LoqiRoam · 旅日記

白い器の町で、角を曲がるたびに景色が変わった

器の歴史館から美術館、皿山の道筋、窯元、緑の公園へ。看板を手がかりに、三川内の文化と余白を歩いた。

三河内から歩き始め、最初は駅近くの案内や施設の表示を頼りに、器の歴史をたどった。土器から現代の三川内焼までを扱う歴史館で時間の深さを感じ、そのまま美術館へ向かうと、古い名品と今の窯元の器が隣り合っていた。そこで満足して戻るのではなく、看板の向きに誘われて三川内皿山の道筋へ入り、トンバイ塀や窯場の気配を拾った。窯元の名を掲げる通りでは、器が展示品ではなく暮らしの道具として続いていることが見えてくる。最後は三川内山公園まで足を伸ばした。白磁の細かな線を見つめたあと、木陰と広い空に視線をほどく。その落差が、今日の散歩を一枚の観光写真ではなく、町の時間を歩いた記憶にしてくれた。

この旅の足跡

  1. 駅から少し歩くと、土器から三川内焼までを器の歴史として見せる展示に出会う。
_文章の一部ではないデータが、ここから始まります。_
(** A file is read to its end exactly when each line is a claim inside the
    grid. *)
Lemma read_file_Ok lines : ∀ st st',
  fabric_ok st → read_file lines st = (Ok tt, st') →
  ∃ cs, Forall2 (λ line c, parse_claim line = Ok c) lines cs ∧
        Forall (λ c, in_fabric c.2) cs.
Proof.
  induction lines as [|line lines IH]; intros st st' Hok Hread.
  - exists []. by split.
  - unfold read_file in Hread. simpl in Hread.
    destruct (parse_claim line) as [c|e] eqn:Hparse.
    + pose (st1 := mkState (fabric st) (dict_set c.1 c.2 (claims st)) (stdout st)).
      assert (process_line line st = accumulate c.2 st1) as Hline.
      { by rewrite process_line_claim, Hparse. }
      destruct (accumulate c.2 st1) as [[[]|e] st2] eqn:Hacc.
      * rewrite (seq_Ok _ _ _ _ _ Hline) in Hread.
        pose proof (accumulate_Ok st1 st2 c.2 Hok Hacc) as Hin.
        destruct (accumulate_in_fabric st1 c.2 Hok Hin) as (g' & Hacc' & Hg).
        rewrite Hacc in Hacc'. injection Hacc' as ->.
        apply IH in Hread as (cs & Hcs & Hins).
        -- exists (c :: cs). split; by constructor.
        -- apply (fabric_ok_grows _ st1 g' Hok Hg).
      * by rewrite (seq_Raise _ _ _ _ _ Hline) in Hread.
    + assert (process_line line st = (Raise e, st)) as Hline.
      { by rewrite process_line_claim, Hparse. }
      by rewrite (seq_Raise _ _ _ _ _ Hline) in Hread.
Qed.

End accumulation.

(** ** The parser *)

Section parsing.

Lemma first_success_Some {A B} (f : A → option B) l b :
  first_success f l = Some b → ∃ a, a ∈ l ∧ f a = Some b.
Proof.
  induction l as [|a l IH]; simpl; [done|].
  destruct (f a) as [b'|] eqn:Hfa.
  - intros [= ->]. exists a. split; [left|done].
  - intros (a' & Ha' & Hf)%IH. exists a'. split; [by right|done].
Qed.

Lemma digit_run_take s : ∀ k,
  (k ≤ digit_run s)%nat →
  length (take k s) = k ∧ Forall (λ c, is_digit c = true) (take k s).
Proof.
  induction s as [|c s IH]; intros k Hk; simpl in Hk.
  - assert (k = 0%nat) as -> by lia. by split.
  - destruct k as [|k]; [by split|].
    destruct (is_digit c) eqn:Hc; [|lia].
    destruct (IH k) as [Hlen Hall]; [lia|].
    simpl. split; [by rewrite Hlen|by constructor].
Qed.

Lemma digit_run_app d rest :
  Forall (λ c, is_digit c = true) d → no_leading_digit rest →
  digit_run (d ++ rest) = length d.
Proof.
  intros Hd Hrest. induction Hd as [|c d Hc _ IH]; simpl.
  - destruct rest as [|c rest]; [done|]. simpl in *. by rewrite Hrest.
  - by rewrite Hc, IH.
Qed.

Lemma digit_run_drop s : no_leading_digit (drop (digit_run s) s).
Proof.
  induction s as [|c s IH]; simpl; [done|].
  destruct (is_digit c) eqn:Hc; simpl; done.
Qed.
(** * type-utilities-lib: the retry helper and the Cache decorator

    A shallow embedding of the two pieces of the library that have run-time
    behaviour:

    - [Retry.retry]    from [src/utils/index.ts]       (lines 9-23),
    - [Memo.descriptor_value], [Memo.Cache] from [src/decorators/index.ts]
      (lines 60-85),

    together with the fragment of [JSON.stringify] that the cache key is
    built with.

    Conventions.  JavaScript numbers that the code uses as counters and
    timestamps ([retries], [i], [delay], [ttl], [Date.now()]) are integers
    [Z]: [retries] is a number of attempts (the specification declares it
    a positive integer) and the others are milliseconds.  A thrown value
    is represented by its string rendering (what [`${error}`] yields).
    Effects are explicit: every function takes the world it runs in and
    returns the world it leaves; [retry] also returns the trace of what it
    did, and a cached method logs the invocations of the original
    method. *)

From Stdlib Require Import ZArith Lia List Ascii String.
From stdpp Require Import base option list strings pretty gmap.
Import ListNotations.

Local Open Scope Z_scope.

(** ** Settled promises and completions *)

(** What awaiting a promise yields: its value, or the reason it was
    rejected with (rendered as a string). *)
Inductive settled (T : Type) : Type :=
| Fulfilled (v : T)
| Rejected (reason : string).
Arguments Fulfilled {T} v.
Arguments Rejected {T} reason.

(** How a call ends: [return v] or [throw new Error(msg)] (for an [async]
    function: the promise it returns is fulfilled or rejected). *)
Inductive completion (T : Type) : Type :=
| Return (v : T)
| Throw (msg : string).
Arguments Return {T} v.
Arguments Throw {T} msg.

(** ** retry *)

Module Retry.

(** What a run of [retry] does that an observer can see: it invokes [fn]
    (attempt number [i], counted from 0 as the loop variable is) and it
    waits on [setTimeout(resolve, ms)]. *)
Inductive event : Type :=
| Attempt (i : Z)
| Wait (ms : Z).

Definition is_attempt (e : event) : bool :=
  match e with Attempt _ => true | Wait _ => false end.

(** Number of invocations of [fn] in a trace. *)
Definition calls (tr : list event) : nat := length (List.filter is_attempt tr).

(** The message of the error after the loop (line 22). *)
Definition internal_message : string := "Falha inesperada no retry".

(** The message of the error thrown when the last attempt fails (line 18). *)
Definition wrap (error : string) : string := "[ERROR]: " +:+ error.

Section WithOperation.

Context {T W : Type}.

(** [await fn()] in world [w]: how the promise settles, and the world
    afterwards. *)
Variable fn : W -> settled T * W.

(** [await new Promise(resolve => setTimeout(resolve, ms))]. *)
Variable sleep : Z -> W -> W.

Variables retries delay : Z.
(* ===== verification/_CoqProject ===== *)
-Q . S2P
Prelude.v
Effects.v
Utf8.v
Errors.v
PathCodec.v
UnixPath.v
LocalPaths.v
FileNames.v
Resolution.v
RootedResolve.v
Budget.v
DeleteTree.v
Conditional.v
Definition encode_component_windows := encode_component_with Windows.encode_native_text.
Definition decode_component_windows :=
  decode_component_with Windows.encode_native_text Windows.decode_canonical_text.

Lemma encode_windows_total native : (exists t, encode_component_windows native = Ok t) <-> ~ In 0 native.
Proof.
  rewrite <- no_zero_existsb.
  unfold encode_component_windows, encode_component_with, Windows.encode_native_text.
  destruct (existsb (Z.eqb 0) native); simpl; split; eauto; [intros [? ?]|]; discriminate.
Qed.

(** C16: on Windows, encoding and decoding are inverse to each other for every
    sequence of UTF-16 units, unpaired surrogates included, and encoding fails
    on a NUL only. *)
Theorem windows_codec_bijective (native text : bytes) :
  Forall is_unit16 native ->
  (decode_component_windows text = Ok native <-> encode_component_windows native = Ok text) /\
  ((exists t, encode_component_windows native = Ok t) <-> ~ In 0 native).
Proof.
  intros Hu. split; [|apply encode_windows_total]. unfold decode_component_windows, encode_component_windows,
    encode_component_with, decode_component_with. split; intros H.
  - inv_ok. case_in H; inv_ok. rewrite Ha0. reflexivity.
  - inv_ok. pose proof H as Henc. unfold Windows.encode_native_text in H. case_in H; inv_ok.
    destruct (decode_utf16_units native Hu) as [Hunits Hok].
    destruct (Encodes_push_unit _ Hok) as (text & Ht & Henct).
    unfold Windows.decode_canonical_text. rewrite Ht, (Encodes_decode _ _ Henct). simpl.
    unfold Windows.decode_wtf8. rewrite decode_wtf8_units, Hunits by auto. simpl. rewrite E. simpl.
    rewrite Henc. simpl. rewrite Ht, decide_True by reflexivity. reflexivity.
Qed.

Lemma windows_codec_bijective_witness :
  Forall is_unit16 [0xD800; 0x61; 0xD83D; 0xDE00] /\
  decode_component_windows
    [0x25; 0x45; 0x44; 0x25; 0x41; 0x30; 0x25; 0x38; 0x30; 0x61; 0xF0; 0x9F; 0x98; 0x80]
  = Ok [0xD800; 0x61; 0xD83D; 0xDE00].
Proof.
  assert (Forall is_unit16 [0xD800; 0x61; 0xD83D; 0xDE00]) as H
    by (unfold is_unit16; repeat constructor; lia).
  split; [exact H|]. apply (windows_codec_bijective _ _ H). vm_compute. reflexivity.
Defined.
(* ===== verification/Resolution.v ===== *)
(** * Resolution contracts

    The budget and policy side of path resolution:
    [src/src/options/local_resolution_limits.rs] (limits and their
    intersection), [src/src/resolution/internal/resolution_contract.rs]
    (inherited limits and policies), [src/src/resolution/session.rs] (the
    counters of one resolution), [src/src/resolution/native_tokens.rs] (the
    tokenizer and the measure it is charged by, on Unix and on Windows),
    [src/src/resolution/internal/path_binding_deadline.rs],
    [src/src/directory/internal/path_binding_budget.rs],
    [src/src/directory/local_component_policy.rs] and
    [src/src/policy/local_symlink_policy.rs].  Allocation failure is not
    modelled: [try_reserve] succeeds. *)

From Stdlib Require Import Btauto.
From S2P Require Import Prelude Errors UnixPath.

(** ** Policies *)

Inductive LocalSymlinkPolicy : Set := Reject | FollowWithinScope | FollowAcrossScope.
#[export] Instance LocalSymlinkPolicy_eq_dec : EqDecision LocalSymlinkPolicy.
Proof. solve_decision. Defined.

Definition follows (self : LocalSymlinkPolicy) : bool :=
  match self with Reject => false | _ => true end.

Inductive LocalResolutionOrigin : Set := Input | SymlinkTarget.
Inductive LocalResolutionScope : Set := OpeningRoot | Descendant.

(** The trait [LocalResolutionPolicy]: pure validation hooks. *)
Record LocalResolutionPolicy : Type := mkPolicy {
  policy_validate_component : os_str -> LocalResolutionScope -> LocalResolutionOrigin -> LocalResult unit;
  policy_validate_symlink_target : os_str -> LocalResolutionScope -> LocalResult unit
}.

(** ** Limits *)
Module Limits.
Record LocalResolutionLimits : Set := mk {
  symlink_hops : option Z;
  symlink_target_bytes : option Z;
  actual_components : option Z;
  resolved_path_bytes : option Z
}.

Definition new : LocalResolutionLimits := mk None None None None.
Definition with_max_symlink_hops (l : LocalResolutionLimits) (n : Z) :=
  mk (Some n) (symlink_target_bytes l) (actual_components l) (resolved_path_bytes l).
Definition with_max_symlink_target_bytes (l : LocalResolutionLimits) (n : Z) :=
  mk (symlink_hops l) (Some n) (actual_components l) (resolved_path_bytes l).
Definition with_max_actual_components (l : LocalResolutionLimits) (n : Z) :=
  mk (symlink_hops l) (symlink_target_bytes l) (Some n) (resolved_path_bytes l).
Definition with_max_resolved_path_bytes (l : LocalResolutionLimits) (n : Z) :=
  mk (symlink_hops l) (symlink_target_bytes l) (actual_components l) (Some n).

Definition min_limit (parent child : option Z) : option Z :=
  match parent, child with
  | Some parent, Some child => Some (if parent <? child then parent else child)
  | Some parent, None => Some parent
  | None, Some child => Some child
  | None, None => None
  end.

Definition tightened (self child : LocalResolutionLimits) : LocalResolutionLimits :=
  mk (min_limit (symlink_hops self) (symlink_hops child))
     (min_limit (symlink_target_bytes self) (symlink_target_bytes child))
     (min_limit (actual_components self) (actual_components child))
     (min_limit (resolved_path_bytes self) (resolved_path_bytes child)).
End Limits.
Abbreviation LocalResolutionLimits := Limits.LocalResolutionLimits.

(** ** Contracts *)
Module Contract.
Record ResolutionContract : Type := mk {
  limits : LocalResolutionLimits;
  policies : list LocalResolutionPolicy
}.

Fixpoint run_policies (check : LocalResolutionPolicy -> LocalResult unit)
    (policies : list LocalResolutionPolicy) : LocalResult unit :=
  match policies with
  | [] => Ok tt
  | policy :: rest => check policy;? run_policies check rest
  end.

Definition validate_component (self : ResolutionContract) (component : os_str)
    (scope : LocalResolutionScope) (origin : LocalResolutionOrigin) : LocalResult unit :=
  run_policies (fun p => policy_validate_component p component scope origin) (policies self).

Definition validate_target (self : ResolutionContract) (target : os_str)
    (scope : LocalResolutionScope) : LocalResult unit :=
  run_policies (fun p => policy_validate_symlink_target p target scope) (policies self).

Definition unrestricted : ResolutionContract := mk Limits.new [].

Definition tightened (self : ResolutionContract) (l : LocalResolutionLimits) : ResolutionContract :=
  mk (Limits.tightened (limits self) l) (policies self).

Definition with_policy (self : ResolutionContract) (p : LocalResolutionPolicy) : ResolutionContract :=
  mk (limits self) (policies self ++ [p]).
End Contract.
Abbreviation ResolutionContract := Contract.ResolutionContract.

(** ** Sessions *)
Module Session.
Record ResolutionSession : Type := mk {
  contract : ResolutionContract;
  scope : LocalResolutionScope;
  hops : Z
}.

Definition new (contract : ResolutionContract) (scope : LocalResolutionScope) : ResolutionSession :=
  mk contract scope 0.

Definition limit_error_with_limit (kind : LocalResourceKind) (limit observed : Z) (overflow : bool)
    : LocalFileError :=
  let error := Limit.new kind limit (saturating_sub limit (Z.min observed limit)) 1 in
  let error := if overflow then Limit.with_overflow error else Limit.with_observed error observed in
  FileError.from_resource_limit OpMetadata None error.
登り窯の模型まであると知り、町の現在が急に遠い過去とつながった。
  2. 白磁の細工を見比べる場所なのに、窯元ごとの違いが思いのほか大きい。古美術と現在の器が同じ建物に並ぶのが面白く、どの模様を日常で使いたくなるか考えた。
  3. 三川内皿山には、窯場の記憶を含んだ昔ながらの道筋やトンバイ塀が残る。案内板の文字を追って角を曲がると、観光地というより職人の町を歩いている感覚になる。
  4. 平戸松山窯の住所を手がかりに皿山の奥へ進む。唐子の意匠を思わせる器が窯元で待つと知り、店先の看板だけでも職人の遊び心を探したくなった。
  5. 三川内山公園は三川内町1092-1にあり、窯の町から緑の側へ抜ける終着に向いている。器の白さを見たあとに木陰を眺めると、土地の余白まで旅の一部に感じた。